La partie la plus complexe du jeu commence maintenant. Naturellement, les gouvernements nationaux veulent tous obtenir un portefeuille le plus lourd possible : traditionnellement, les plus convoités sont les économiques (de l’Économie à la Concurrence et au Commerce), des délégations qui seront probablement disputées entre les plus grands États comme l’Italie et la France, mais qui sont également revendiqués par l’Irlande, la Grèce et le Luxembourg, entre autres. L’Italie pourrait également viser le nouveau commissaire pour la Méditerranée, auquel Chypre a déjà fait part de son intérêt, tandis que d’autres portefeuilles importants, comme l’Agriculture et l’Élargissement, pourraient se retrouver avec un État d’Europe centrale et orientale.

Or, pour obtenir un poste prestigieux, un PIB respectable ne suffit pas mais il faut aussi indiquer un nom « fort ». Pas tellement, ou pas seulement, quelqu’un avec une solide expérience antérieure, mais aussi quelqu’un qui peut bien s’intégrer dans le puzzle du von der Leyen College 2.0. Il semble que le président veuille répéter l’expérience d’une Commission équilibre entre les sexes, les pays qui proposent des candidatures féminines pourraient donc avoir un avantage. Et puis, évidemment, il y a l’équilibre entre les gouvernements des Vingt-Sept d’une part et la nouvelle géographie politique du Parlement européen à prendre en compte, et la synthèse devrait conduire à un exécutif communautaire plus nettement de centre-droit qu’à le précédent.

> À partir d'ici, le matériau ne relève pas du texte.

(** C3 as the code has it.  [input] on a muxer whose [_added] has
    reached [_shards] throws 'Inputs exceed defined number of shards';
    through [input] alone a muxer built for n shards registers at most
    n inputs; through the bridge client's queue worker, which raises
    [_shards] on a full muxer before it calls [input], the count of
    registered inputs stays within the current [_shards], not within
    n. *)
Theorem muxer_inputs_within_current_shards (o : Options) (m0 : t) (n : Z) :
  create o = Js.Ok m0 →
  shards o = Js.Number n →
  (∀ m r, _added m = _shards m →
          input m r = Js.Throw "Inputs exceed defined number of shards")
  ∧ (∀ readables m,
       input_all m0 readables = Js.Ok m →
       _shards m = n
       ∧ _added m = Z.of_nat (List.length readables)
       ∧ (_added m ≤ n)%Z)
  ∧ (∀ tasks m,
       BridgeClient.work m0 tasks = Js.Ok m →
       (_added m ≤ _shards m)%Z ∧ (n ≤ _shards m)%Z).
Proof.
  intros Hcreate Hn.
  apply create_fields in Hcreate as (Hs & _ & Hpos & _ & Ha0 & _ & _).
  rewrite Hn in Hs. injection Hs as ->. split; [|split].
  - intros m r Hfull. unfold input.
    by destruct (Z.ltb_spec (_added m) (_shards m)); [lia|].
  - assert (Hinv : ∀ readables m1 m,
      input_all m1 readables = Js.Ok m → (_added m1 ≤ _shards m1)%Z →
      (_added m ≤ _shards m)%Z).
    { induction readables as [|r rs IH]; intros m1 m; simpl.
      - by intros [= <-].
      - destruct (input m1 r) as [m2|] eqn:Hin; [|done].
        intros Hall Hle. apply (IH _ _ Hall).
        apply input_fields in Hin as (Hs & _ & Ha & _ & _ & Hlt). lia. }
    intros readables m Hall.
    pose proof (Hinv _ _ _ Hall) as Hle.
    apply input_all_fields in Hall as (Hs & _ & Ha & _ & _).
    rewrite Hs in *. split; [done|]. split; lia.
  - assert (Hinv : ∀ tasks m1 m,
      BridgeClient.work m1 tasks = Js.Ok m →
      (_added m1 ≤ _shards m1)%Z →
      (_added m ≤ _shards m)%Z ∧ (_shards m1 ≤ _shards m)%Z).
    { induction tasks as [|p ps IH]; intros m1 m; simpl.
      - intros [= <-]. lia.
      - destruct (BridgeClient._addInputToMultiplexer m1 p) as [m2|]
          eqn:Hadd; [|done].
        intros Hwork Hle.
        assert ((_added m2 ≤ _shards m2)%Z ∧ (_shards m1 ≤ _shards m2)%Z)
          as [Hle2 Hmono].
        { unfold BridgeClient._addInputToMultiplexer in Hadd.
          destruct p as [p|]; [|injection Hadd as <-; lia].
          destruct (BridgeClient.channel p) as [inputStream|]; [|done].
          apply input_fields in Hadd as (Hs & _ & Ha & _ & _ & Hlt).
          destruct (_added m1 =? _shards m1)%Z; simpl in *; lia. }
        destruct (IH _ _ Hwork Hle2). lia. }
    intros tasks m Hwork. apply (Hinv _ _ _ Hwork). lia.
Qed.

End MuxerClaims.

Section MuxerWitnesses.
Import FileMuxer.

(** The muxer of the ordering test, inputs registered. *)
Lemma mux_in_index_order_witness :
  let m := {| _shards := 4; _length := 71; _added := 4; _bytesRead := 0;
              _inputs := Sample.readables |} in
  (reads_needed m ≤ 41)%nat
  ∧ (_bytesRead m + total (_inputs m))%Z = _length m
  ∧ flow 41 m = (concat Sample.readables, Some End).
Proof.
  intros m.
  assert (Hfuel : (reads_needed m ≤ 41)%nat) by (vm_compute; lia).
  assert (Hlen : (_bytesRead m + total (_inputs m))%Z = _length m)
    by reflexivity.
  split; [exact Hfuel|]. split; [exact Hlen|].
  pose proof (proj2 mux_in_index_order m 41%nat Hfuel) as Hflow.
  destruct (flow 41 m) as [out stop].
  destruct Hflow as (_ & _ & Hall).
  destruct (Hall Hlen) as [-> ->]. reflexivity.
Defined.

(** The constructor calls of the validation tests, and the readable
    that delivers three bytes to a muxer declared for two. *)
Lemma muxer_rejects_bad_parameters_witness :
  create {| shards := Js.Undefined; length := Js.Number 128 |}
  = Js.Throw "You must supply a shards parameter"
  ∧ create {| shards := Js.Str "2"; length := Js.Number 128 |}
    = Js.Throw "You must supply a shards parameter"
  ∧ create {| shards := Js.Number (-1); length := Js.Number 128 |}
    = Js.Throw "Cannot multiplex a 0 shard stream"
  ∧ create {| shards := Js.Number 2; length := Js.Undefined |}
    = Js.Throw "You must supply a length parameter"
  ∧ create {| shards := Js.Number 2; length := Js.Number 0 |}
    = Js.Throw "Cannot multiplex a 0 length stream"
  ∧ snd (flow 4 {| _shards := 1; _length := 2; _added := 1;
                   _bytesRead := 0; _inputs := [Sample.bytes_321] |})
    = Some (Error "Input exceeds the declared length").
Proof.
  destruct muxer_rejects_bad_parameters as (Hs & Hs0 & Hl & Hl0 & Hread).
  split; [|split; [|split; [|split; [|split]]]].
  - apply Hs. reflexivity.
  - apply Hs. reflexivity.
  - apply (Hs0 _ (-1)%Z); [reflexivity | lia].
  - apply (Hl _ 2%Z); [reflexivity | lia | reflexivity].
  - apply (Hl0 _ 2%Z 0%Z); [reflexivity | lia | reflexivity | lia].
  - apply (Hread {| shards := Js.Number 1; length := Js.Number 2 |}
             {| _shards := 1; _length := 2; _added := 0; _bytesRead := 0;
                _inputs := [] |}
             [Sample.bytes_321]);
      [reflexivity | reflexivity | vm_compute; reflexivity
      | vm_compute; lia].
Defined.

(** A muxer for two shards: two inputs register, the third throws. *)
Lemma muxer_inputs_within_current_shards_witness :
  let m2 := {| _shards := 2; _length := 4096; _added := 2;
               _bytesRead := 0; _inputs := [[]; []] |} in
  create {| shards := Js.Number 2; length := Js.Number 4096 |}
  = Js.Ok {| _shards := 2; _length := 4096; _added := 0; _bytesRead := 0;
             _inputs := [] |}
  ∧ input m2 [] = Js.Throw "Inputs exceed defined number of shards".
Proof.
  intros m2. split; [reflexivity|].
  apply (proj1 (muxer_inputs_within_current_shards
                  {| shards := Js.Number 2; length := Js.Number 4096 |}
                  {| _shards := 2; _length := 4096; _added := 0;
                     _bytesRead := 0; _inputs := [] |}
                  2%Z eq_refl eq_refl)).
  reflexivity.
Defined.

(** C3 fails as stated: behind a muxer the bridge client built for one
    pointer, its queue worker registers a second input. *)
Lemma muxer_grows_past_declared_shards :
  ¬ (∀ (n len : Z) (m0 m : t) (tasks : list (option BridgeClient.Pointer)),
       create {| shards := Js.Number n; length := Js.Number len |}
       = Js.Ok m0 →
       BridgeClient.work m0 tasks = Js.Ok m →
       (_added m ≤ n)%Z).
Proof.
  intros Hclaim.
  specialize (Hclaim 1%Z 5%Z
    {| _shards := 1; _length := 5; _added := 0; _bytesRead := 0;
       _inputs := [] |}
    {| _shards := 2; _length := 10; _added := 2; _bytesRead := 0;
       _inputs := [["hello"]; ["storj"]] |}
    [Some (Sample.pointer "hello"); Some (Sample.pointer "storj")]
    eq_refl eq_refl).
  simpl in Hclaim. lia.
Qed.

(** Reading a muxer nothing was registered on: 'Unexpected end of
    input'. *)
Example read_without_inputs :
  snd (_read {| _shards := 2; _length := 128; _added := 0; _bytesRead := 0;
                _inputs := [] |})
  = Error "Unexpected end of input".
Proof. reflexivity. Qed.

(** The same run starts from the muxer [resolveFileFromPointers]
    creates for the first slice of pointers. *)
Example new_muxer_one_pointer :
  BridgeClient.new_muxer [Sample.pointer "hello"]
  = Js.Ok {| _shards := 1; _length := 5; _added := 0; _bytesRead := 0;
             _inputs := [] |}.
Proof. reflexivity. Qed.

End MuxerWitnesses.

(** ** Signing and verifying *)

Section EnvelopeFacts.
Context {L : Type} `{IpLib} `{CryptoLib} `{RateLimiterI L} `{Config}
        `{KeyPairI}.
Import Utils Kad Network Overlay.

Implicit Types (s : @State L _) (message : Message) (contact : Contact).

Lemma signMessage_id (t : Z) message :
  id (_signMessage t message) = id message.
Proof. by destruct message. Qed.

Lemma signMessage_method (t : Z) message :
  method (_signMessage t message) = method message.
Proof. by destruct message. Qed.

Lemma signMessage_envelope (t : Z) message :
  envelope (_signMessage t message)
  = {| nonce := Some t; signature := Some (sign (id message, Some t)) |}.
Proof. by destruct message. Qed.

(** Once validation has let a message through, the whole of
    [_verifyMessage] is the envelope check. *)
Lemma verifyMessage_through (now : Z) s message contact :
  is_bad contact = false ∨ not_exempt (method message) = false →
  snd (_verifyMessage now s message contact)
  = snd (check_envelope now s message contact)
  ∧ _pubkeys (fst (_verifyMessage now s message contact))
    = _pubkeys (fst (check_envelope now s message contact)).
Proof.
  intros Hthrough. unfold _verifyMessage.
  pose proof (validateContact_result s contact) as Hres.
  pose proof (validateContact_pubkeys s contact) as Hpk.
  destruct (_validateContact s contact) as [s1 err]. simpl in *.
  assert (Hsame : snd (check_envelope now s1 message contact)
                  = snd (check_envelope now s message contact)
                  ∧ _pubkeys (fst (check_envelope now s1 message contact))
                    = _pubkeys (fst (check_envelope now s message contact))).
  { split; [apply check_envelope_verdict|].
    unfold check_envelope, _verifySignature.
    destruct (expired _ _); [done|].
    destruct (_createSignatureObject _); [|done].
    destruct (signature _); [|done].
    destruct (verify _ _ _); simpl; by rewrite Hpk. }
  destruct err as [e|]; [|done].
  destruct Hthrough as [Hok | Hex].
  - apply Hres in Hok. done.
  - by rewrite Hex.
Qed.

(** X1.  Round trip of the envelope: a message signed by [_signMessage]
    at time [t] with a key whose signatures decode and verify for the
    sender's node id is accepted by [_verifyMessage] at any time up to
    [t + NONCE_EXPIRE], and refused as expired after that (the contact
    being one that validation lets through). *)
Theorem signed_message_verifies (t now : Z) s message contact :
  is_Some (fromCompact (sign (id message, Some t))) →
  verify (nodeID contact) (id message, Some t) (sign (id message, Some t))
  = true →
  is_bad contact = false ∨ not_exempt (method message) = false →
  ((now ≤ NONCE_EXPIRE + t)%Z →
   snd (_verifyMessage now s (_signMessage t message) contact) = None)
  ∧ ((NONCE_EXPIRE + t < now)%Z →
     snd (_verifyMessage now s (_signMessage t message) contact)
     = Some "Message signature expired").
Proof.
  intros [so Hso] Hver Hthrough.
  rewrite <- (signMessage_method t) in Hthrough.
  destruct (verifyMessage_through now s _ contact Hthrough) as [-> _].
  unfold check_envelope, _verifySignature, _createSignatureObject, expired.
  rewrite signMessage_envelope, signMessage_id. simpl. split; intros Hnow.
  - destruct (Z.gtb_spec now (NONCE_EXPIRE + t)); [lia|].
    by rewrite Hso, Hver.
  - by destruct (Z.gtb_spec now (NONCE_EXPIRE + t)); [|lia].
Qed.

(** X2.  [_verifySignature] stores the public key recovered from the
    signature under the sender's node id before it verifies: whenever a
    message reaches the signature check with a signature that decodes,
    the key kept for that node id is replaced, also when verification
    then fails; the keys of other node ids are left alone. *)
Theorem verifyMessage_records_key (now : Z) s message contact
    (sg : string) (so : SigObj) :
  is_bad contact = false ∨ not_exempt (method message) = false →
  expired now (nonce (envelope message)) = false →
  signature (envelope message) = Some sg →
  fromCompact sg = Some so →
  let s' := fst (_verifyMessage now s message contact) in
  _pubkeys s' !! nodeID contact
  = Some (toPublicKey (id message, nonce (envelope message)) so)
  ∧ (∀ other, other ≠ nodeID contact →
              _pubkeys s' !! other = _pubkeys s !! other)
  ∧ (verify (nodeID contact) (id message, nonce (envelope message)) sg
     = false →
     snd (_verifyMessage now s message contact)
     = Some "Signature verification failed").
Proof.
  intros Hthrough Hfresh Hsg Hso s'. unfold s'.
  destruct (verifyMessage_through now s message contact Hthrough)
    as [-> ->].
  unfold check_envelope, _verifySignature, _createSignatureObject.
  rewrite Hfresh, Hsg, Hso.
  destruct (verify _ _ _); simpl.
  - split; [apply lookup_insert_eq|]. split; [|done].
    intros other Hne. by apply lookup_insert_ne.
  - split; [apply lookup_insert_eq|]. split; [|done].
    intros other Hne. by apply lookup_insert_ne.
Qed.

L’objectif est toutefois de consolider l’équipe d’ici début septembre, afin que d’ici la fin du mois les commissaires puissent déjà tenir des auditions à la Chambre européenne. Chacun sera « examiné » par la commission parlementaire chargée de son portefeuille, qui aura le droit de le promouvoir ou de l’écarter. En 2019, trois candidats proposés par von der Leyen ont été rejetés par les députés : la Roumaine Rovana Plumb, le Hongrois Laszlo Trocsanyi et la Française Sylvie Goulard. Dès 2004, c’est le candidat italien proposé par le Premier ministre de l’époque, Silvio Berlusconi, le démocrate-chrétien Rocco Buttiglione, qui a remporté la victoire. Pour qu’un candidat commissaire « réussisse » l’audition, il doit être évalué positivement par au moins les deux tiers des députés qui l’ont entendu. En cas de majorité simple, il est « reporté » et doit subir une seconde audience. Le tout dans le cadre d’une procédure assez complexe. Si tout se passe bien, peut-être dès octobre aura lieu un vote de confiance sur l’ensemble du collège, qui aura lieu en plénière à Strasbourg. L’objectif est que la nouvelle Commission entre en fonction au plus tôt en novembre ou décembre.